Why are Paper Bags Made?
So what materials does a paper bag consist of? The most popular material for paper bags is kraft paper made from wood chips. The Kraft paper production process, originally designed by a German chemist named Carl F. Dahl in 1879, is as follows: wood chips are exposed to intense heat, which breaks them down into solid pulp and by-products. Then the dough is sifted, washed, and bleached, taking its final form as the brown paper we all know. This pulping process makes Kraft paper particularly strong (hence the name “strength” in German) and therefore ideal for handling heavy loads.
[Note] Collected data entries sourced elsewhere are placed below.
(** C6: for a reachable container and [0 <= index < size], [search] returns
    [list_start] for index [0] and [list_end] for index [size - 1]; any other
    index goes to [split_search], which walks [next] from [list_start] when
    [index < size / 2] and [prev] from [list_end] otherwise; in every case
    the cell returned is the one [index] steps of [next] from [list_start]. *)
Theorem search_midpoint_split dl index :
  reachable dl -> 0 <= index < size dl ->
  exists a,
    search dl index = Ok (Some a) /\
    follow next (nodes dl) (Z.to_nat index) (list_start dl) = Ok (Some a) /\
    (index = 0 -> list_start dl = Some a) /\
    (index = size dl - 1 -> list_end dl = Some a) /\
    (index <> 0 -> index <> size dl - 1 ->
       search dl index = split_search dl index /\
       (index < Z.quot (size dl) 2 ->
          split_search dl index
          = follow next (nodes dl) (Z.to_nat index) (list_start dl)) /\
       (Z.quot (size dl) 2 <= index ->
          split_search dl index
          = follow prev (nodes dl) (Z.to_nat (size dl - 1 - index))
              (list_end dl))).
Proof.
  intros Hr Hi. destruct (reachable_pool dl Hr) as [chain H].
  pose proof (pool_capacity _ _ H) as Hcap.
  pose proof (pool_size _ _ H) as Hs.
  destruct (search_spec dl chain index H Hi) as (Hsearch & Hsplit & Hfwd & Hbwd).
  destruct (pool_cell dl chain (Z.to_nat index) H) as (a & c & Ha & _); [lia|].
  rewrite Ha in Hsearch, Hsplit, Hfwd, Hbwd.
  exists a. split_and!; try done.
  - intros ->. by rewrite (pool_start _ _ H).
  - intros ->. rewrite (pool_end _ _ H), <- Ha. f_equal. lia.
  - intros Hne Hne'. split_and!.
    + unfold search.
      rewrite (proj2 (Z.leb_le 0 index)), (proj2 (Z.ltb_lt index (size dl))) by lia.
      simpl. destruct (Z.eqb_spec index 0); [done|].
      by destruct (Z.eqb_spec index (size dl - 1)).
    + intros Hlt. unfold split_search.
      rewrite (proj2 (Z.leb_le 0 index)), (proj2 (Z.ltb_lt index (size dl))) by lia.
      simpl. by rewrite (proj2 (Z.ltb_lt _ _) Hlt).
    + intros Hge. unfold split_search.
      rewrite (proj2 (Z.leb_le 0 index)), (proj2 (Z.ltb_lt index (size dl))) by lia.
      simpl. by rewrite (proj2 (Z.ltb_ge _ _) Hge).
Qed.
How Long Can a Paper Bag Hold?
Of course, there is more to picking the perfect paper bag than just the material. If you need to transport particularly bulky or heavy items, there are a few other features you should consider when choosing the product that best meets your needs:
Paper Base Weight
The paperweight, also known as grammage, is a measure of how dense the paper is in pounds relative to 500 rolls. The higher the number, the denser and heavier the paper.
The gusset is a reinforced area where the material is added to strengthen the bag. Gusseted paper bags can accommodate heavier items and are less likely to break.
Twisting handles made by bending natural Kraft paper into cords and then gluing those cords into the paper bag are typically used with gussets to increase the weight a bag can carry.
Square Base vs. Envelope Style
While Wolle’s envelope style bag was later developed, it is still very useful for some businesses and is widely used in our postal system. If you want to accommodate larger items, Knight’s square bottom paper bag may be better suited for your needs.
A Style for Every Need: Many Types of Paper Bags
Paper bag design has come a long way since Francis Wolle and has continued to evolve to meet consumer demands for a more modern, easy-to-use product.
You can find articles on various paper bags available for business or personal use on our Blog.
The Paper Bag Continues to Make Waves
Throughout history, the paper bag has passed from one innovator to another, it has been repeatedly developed to make it easier to use and cheaper to manufacture. But to a few knowledgeable retailers, the paper bag represented more than a convenience for customers: it also became a highly visible (and highly lucrative) marketing asset.